The rest of the article is here.

Author: jeffpelline

Jeff Pelline is a veteran editor and award-winning journalist - in print and online. He is publisher of Sierra FoodWineArt magazine and its website SierraCulture.com. Jeff covered business and technology for The San Francisco Chronicle for 12 years, and he was a founding editor and Editor of CNET News for eight years, among other positions. Jeff has a bachelor's degree from UC Berkeley and a master's from Northwestern University. His hobbies include sailing, swimming, and trout fishing in the Sierra.

7 thoughts on “City of Auburn fights Costco”

  1. Good for Auburn. I know Costco is supposed to be a good company with its workers but Auburn doesn’t need it. In fact, no town needs a Costco, Walmart, Sam’s Club, Home Depot, ect…. American towns and nation as a whole was better off before these behemoth’s took over Main St economics.

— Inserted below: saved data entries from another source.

(** The self-describing name of a command, and what follows it. *)
Definition command_name (frame : bytes) : option (bytes * bytes) :=
  match frame with
  | [] => None
  | length :: _ =>
    if len frame <? 1 + length then None else Some (ztake length (zdrop 1 frame), zdrop (1 + length) frame)
  end.

Definition property_step (property : bytes) (data : bytes) : bytes + option bytes :=
  match data with
  | [] => inr None
  | name_size :: _ =>
    if len data <? 1 + name_size then inr None else
    let name := ztake name_size (zdrop 1 data) in
    let data := zdrop (1 + name_size) data in
    if len data <? 4 then inr None else
    let value_size := be_value (ztake 4 data) in
    let data := zdrop 4 data in
    if len data <? value_size then inr None else
    if bool_decide (name = property) then inr (Some (ztake value_size data)) else inl (zdrop value_size data)
  end.

(** The value of a property, unless it is absent or the metadata malformed. *)
Definition ready_property (property body : bytes) : option bytes :=
  match while (fun data => length data) (property_step property) body with Some value => value | None => None end.

Definition ready_socket_type (body : bytes) : option bytes := ready_property socket_type_name body.

(** ** Frames round trip *)

Lemma has_command (c m : bool) : has flag_command (Z.lor (if c then flag_command else 0) (if m then flag_more else 0)) = c /\
  has flag_more (Z.lor (if c then flag_command else 0) (if m then flag_more else 0)) = m /\
  has flag_long (Z.lor (if c then flag_command else 0) (if m then flag_more else 0)) = false.
Proof. by destruct c, m. Qed.

Lemma has_command_long (c m : bool) : let f := Z.lor (Z.lor (if c then flag_command else 0) (if m then flag_more else 0)) flag_long in
  has flag_command f = c /\ has flag_more f = m /\ has flag_long f = true.
Proof. by destruct c, m. Qed.

Lemma len_head n c m : len (write_frame_head n c m) + n = frame_size n.
Proof.
  unfold write_frame_head, frame_size. destruct (n >? 0xff).
  - rewrite len_cons. unfold len at 1. rewrite length_be_bytes. lia.
  - change (len [_; _]) with 2. lia.
Qed.

Lemma frame_round_trip contents is_command is_more rest : len contents < 2 ^ 64 ->
  exists f, frame_decode (frame_encode contents is_command is_more ++ rest) = Some (f, rest) /\
    body f = contents /\ command f = is_command /\ more f = is_more /\
    len (frame_encode contents is_command is_more) = frame_size (len contents).
Proof.
  intros Hl. pose proof (len_nonneg contents). pose proof (len_nonneg rest).
  pose proof (len_head (len contents) is_command is_more) as Hh.
  unfold frame_encode. rewrite len_app. rewrite <- app_assoc. unfold write_frame_head in *.
  destruct (len contents >? 0xff) eqn:Hlong.
  - destruct (has_command_long is_command is_more) as (Hc & Hm & Hf). set (f := Z.lor _ _) in *. cbn [app]. unfold frame_decode. rewrite Hf.
    assert (len (be_bytes 8 (len contents)) = 8) as Hb by (unfold len; by rewrite length_be_bytes).
    rewrite ztake_app_len, zdrop_app_len by done. rewrite be_value_bytes by lia.
    rewrite !len_app, Hb. destruct (_ <? 8) eqn:Hlt; [lia |]. destruct (_ <? len contents) eqn:Hlt2; [lia |].
    rewrite ztake_app_len, zdrop_app_len by done. eexists. split; [done |]. done.
  - destruct (has_command is_command is_more) as (Hc & Hm & Hf). set (f := Z.lor _ _) in *. cbn [app]. unfold frame_decode. rewrite Hf.
    assert (narrow 8 (len contents) = len contents) as -> by (unfold narrow; apply Z.mod_small; lia).
    rewrite !len_app. destruct (_ <? len contents) eqn:Hlt2; [lia |].
    rewrite ztake_app_len, zdrop_app_len by done. eexists. split; [done |]. done.
Qed.

(** Frames in order, to the end of a buffer. *)
Definition frames_step (s : list frame * bytes) : (list frame * bytes) + option (list frame) :=
  match s.2 with
  | [] => inr (Some s.1)
  | _ => match frame_decode s.2 with Some (f, rest) => inl (s.1 ++ [f], rest) | None => inr None end
  end.

Definition decode_frames (buffer : bytes) : option (list frame) :=
  match while (fun s => length s.2) frames_step ([], buffer) with Some r => r | None => None end.

Lemma frame_decode_shorter buffer f rest : frame_decode buffer = Some (f, rest) -> (length rest < length buffer)%nat.
Proof.
  unfold frame_decode. destruct buffer as [| b buffer]; [done |]. unfold zdrop.
  destruct (has flag_long b).
  - destruct (len buffer <? 8); [done |]. destruct (_ <? _); [done |]. intros [= <- <-]. rewrite !length_drop. simpl. lia.
  - destruct buffer as [| l buffer]; [done |]. destruct (_ <? _); [done |]. intros [= <- <-]. rewrite length_drop. simpl. lia.
Qed.

Lemma frames_decreases : decreases (fun _ => True) (fun s : list frame * bytes => length s.2) frames_step.
Proof.
  intros [l buffer] s' _. unfold frames_step. cbn [fst snd]. destruct buffer as [| b buffer]; [done |].
  destruct (frame_decode _) as [[f rest] |] eqn:Hd; [| done]. intros [= <-]. split; [done |]. by apply frame_decode_shorter in Hd.
Qed.

Definition part (is_more : bool) (f : frame) (p : bytes) : Prop := body f = p /\ more f = is_more /\ command f = false.

Fixpoint message_of (parts : list bytes) (fs : list frame) : Prop :=
  match parts, fs with
  | [], [] => True
  | p :: parts, f :: fs => part (negb (is_empty parts)) f p /\ message_of parts fs
  | _, _ => False
  end.

Lemma frames_message parts : Forall (fun p => len p < 2 ^ 64) parts -> forall l,
  exists fs, while (fun s : list frame * bytes => length s.2) frames_step (l, frame_message parts) = Some (Some (l ++ fs)) /\ message_of parts fs.
Proof.
  induction 1 as [| p parts Hp _ IH]; intros l.
  - exists []. by rewrite app_nil_r.
  - destruct (frame_round_trip p false (negb (is_empty parts)) (frame_message parts) Hp) as (f & Hd & Hb & Hc & Hm & Hl).
    destruct (IH (l ++ [f])) as (fs & Hw & Hfs). exists (f :: fs). split; [| done].
    rewrite (while_unfold (fun _ => True)) by (done || apply frames_decreases). cbn [frame_message].
    unfold frames_step at 1. cbn [fst snd].
    destruct (frame_encode p false (negb (is_empty parts)) ++ frame_message parts) as [| b buffer] eqn:He.
    { apply (f_equal len) in He. rewrite len_app, Hl, len_nil in He. unfold frame_size in He.
      pose proof (len_nonneg (frame_message parts)). pose proof (len_nonneg p). destruct (_ >? _); lia. }
    rewrite Hd. rewrite Hw. by rewrite <- app_assoc.
Qed.

(** Zmtp message.  The buffer that frames a message holds one frame for
    each part, in order, none a command, each marked as followed by another
    but for the last. *)
Theorem frame_message_parts parts : Forall (fun p => len p < 2 ^ 64) parts ->
  exists fs, decode_frames (frame_message parts) = Some fs /\ message_of parts fs.
Proof. intros Hp. destruct (frames_message parts Hp []) as (fs & Hw & Hm). exists fs. unfold decode_frames. by rewrite Hw. Qed.

(** ** Greetings *)

(** Zmtp greeting.  A greeting is accepted exactly when it has the
    signature, revision 3.0 or later and the null padded name of a mechanism,
    whatever else it holds; the own greeting is accepted as what it says. *)
Theorem greeting_parses greeting minor curve as_server : len greeting = greeting_size ->
  (parse_greeting greeting = Some (minor, curve, as_server) <->
   zget greeting 0 = 0xff /\ Z.odd (zget greeting 9) = true /\ 3 <= zget greeting 10 /\ minor = zget greeting 11 /\
   ztake 20 (zdrop 12 greeting) = (if curve then chars "CURVE" ++ repeat 0 15 else chars "NULL" ++ repeat 0 16) /\
   as_server = negb (zget greeting 32 =? 0)) /\
  (forall server secure, parse_greeting (make_greeting server secure) = Some (1, secure, secure && server)).
Proof.
  intros Hl. split; [| by intros [|] [|]].
  assert (forall name field : bytes, len field = 20 -> matches name field = true <-> field = name ++ repeat 0 (20 - length name) /\ len name <= 20) as Hm.
  { intros name field Hf. unfold matches. rewrite andb_true_iff, bool_decide_eq_true. split.
    - intros [Ht Hz]. pose proof (f_equal len Ht) as Hn. rewrite len_ztake in Hn by apply len_nonneg.
      assert (len name <= 20) as Hle by lia. split; [| done]. rewrite <- (ztake_zdrop (len name) field), Ht at 1. f_equal.
      assert (length (zdrop (len name) field) = (20 - length name)%nat) as Hlen.
      { pose proof (len_zdrop (len name) field) as Hz2. pose proof (len_nonneg name). unfold len in *. lia. }
      revert Hz Hlen. generalize (zdrop (len name) field) as z. generalize (20 - length name)%nat as k. clear.
      intros k z. revert k. induction z as [| b z IH]; intros [| k]; cbn [forallb length repeat]; try done. intros Hb Hk.
      apply andb_true_iff in Hb as [Hb Hz]. apply Z.eqb_eq in Hb as <-. f_equal. apply IH; [done | lia].
    - intros [-> Hle]. rewrite ztake_app_len, zdrop_app_len by done. split; [done |].
      apply forallb_forall. intros x Hx. by apply repeat_spec in Hx as ->. }
  assert (len (ztake 20 (zdrop 12 greeting)) = 20) as Hfl.
  { rewrite len_ztake, len_zdrop; rewrite ?Hl; unfold greeting_size; lia. }
  unfold parse_greeting. rewrite Hl, Z.eqb_refl. cbn [negb]. change mechanism_size with 20. change (signature_size + 2) with 12.
  pose proof (Hm mechanism_null _ Hfl) as Hn. pose proof (Hm mechanism_curve _ Hfl) as Hc.
  set (field := ztake 20 _) in *.
  assert (greeting_gate greeting = true <-> zget greeting 0 = 0xff /\ Z.odd (zget greeting 9) = true /\ 3 <= zget greeting 10) as Hg.
  { unfold greeting_gate, has. change (signature_size - 1) with 9. change signature_size with 10. unfold revision_major.
    assert (negb (Z.land (zget greeting 9) 1 =? 0) = Z.odd (zget greeting 9)) as ->.
    { change 1 with (Z.ones 1) at 1. rewrite Z.land_ones by lia. change (2 ^ 1) with 2. rewrite Zmod_odd. by destruct (Z.odd _). }
    rewrite !andb_true_iff, negb_true_iff, Z.eqb_eq, Z.ltb_ge. tauto. }
  destruct (greeting_gate greeting) eqn:Hgate; cbn [negb]; [| split; [done | intros (H1 & H2 & H3 & _); exfalso; destruct Hg as [_ Hg]; discriminate Hg; done]].
  destruct Hg as [Hg _]. destruct (Hg eq_refl) as (H1 & H2 & H3). clear Hg.
  assert (forall n : bytes, field = n ++ repeat 0 (20 - length n) /\ len n <= 20 -> field = n ++ repeat 0 (20 - length n)) as Hfst by tauto.
  destruct (matches mechanism_null field) eqn:Hmn.
  - destruct Hn as [Hn _]. destruct (Hn eq_refl) as [Hfield _]. split.
    + intros [= <- <- <-]. done.
    + intros (_ & _ & _ & -> & Hf & ->). destruct curve; [| done]. rewrite Hfield in Hf. discriminate Hf.
  - destruct (matches mechanism_curve field) eqn:Hmc.
    + destruct Hc as [Hc _]. destruct (Hc eq_refl) as [Hfield _]. split.
      * intros [= <- <- <-]. done.
      * intros (_ & _ & _ & -> & Hf & ->). destruct curve; [done |]. rewrite Hfield in Hf. discriminate Hf.
    + split; [done |]. intros (_ & _ & _ & _ & Hf & _). exfalso. destruct curve.
      * destruct Hc as [_ Hc]. discriminate Hc. split; [exact Hf | done].
      * destruct Hn as [_ Hn]. discriminate Hn. split; [exact Hf | done].
Qed.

  2. The City of Auburn supports a Costco in the City Limits, however not in the County where they will lose sales taxes. At this point they are suing so they can be included in receiving a percentage these taxes to help pay infrastructure and etc. They did not sue the County when WalMart was approved so why Costco? The County will make money on the ground lease, increased property taxes, building fees, ongoing water and sewer fees, and retail sales taxes.

  3. If Costco spent money relocating or including the 60 year old youth theater and set up an endowment for it’s continued support I’d be a bit more amenable to the idea of Costco in Auburn. As it is Costco will spend a lot of money fighting to build it and the taxpayer (city) will spend a lot keeping it out. It never makes sense to me for a company to come in an trounce all over the community without investing in knowledge of the community beyond commerce then offering something in return.
    A Trader Joes would be better. Too bad it didn’t take the space now occupied by Michael’s.
    I have a lot of family in a small town in Arkansas so I saw what happened when Wal-Mart went in 25 years ago. Wal-Mart is the only the only shopping game in town for groceries and everything else. It knocked out down town with a single punch. Callahan Lumber is family owned and has survived but it won’t compete with Home Depot if it’s allowed to do business in town. The tax breaks given Wal-Mart means that the tax revenue is lower than when small business thrived in that community.
    Here’s another thought about big box takeover. It will not be humane in bad times. Small town America did a lot during the depression and up until the mid 1970’s. In that Arkansas town private business owners extended credit or forgave debt to each other and their customers when the banks were shut down or it looked like their neighbor would go under. As my uncle told me of those days most folks didn’t know there was a depression going on because they were too poor already and making due with resources as best they could. Business owners knew they survived if the poor survived too. That’s not true anymore as big box stores (and banks) come in and squeeze everyone. Wal-Mart is the worst. I never shop at Wal-Mart…even when I visit family in that small town in Arkansas.

  4. From what I heard Costco has set up a fund for the senior center to relocate to land that someone will donate to build a new center. The old theater has a lot of issues, not up to code in all aspects, roof, ADA, parking and etc. The building is functionally obsolete and the county will not upgrade it based on the amount of lease payments that are not enough for any improvements to be made.

  5. Some interesting points: “By investing in downtowns rather than dispersal, cities can boost jobs and local tax revenues while spending less on far-flung infrastructure and services. In Asheville, North Carolina, Public Interest Projects found that a six- story mixed-use building produced more than thirteen times the tax revenue and twelve times the jobs per acre of land than the Walmart on the edge of town. (Walmart retail tax based in national average for Walmart stores.) (Scott Keck, with data from Joe Minicozzi / Public Interest Projects)

    By paying attention to the relationship between land, distance, scale, and cash flow—in other words, by building more connected, complex places—the city regained its soul and its good health.”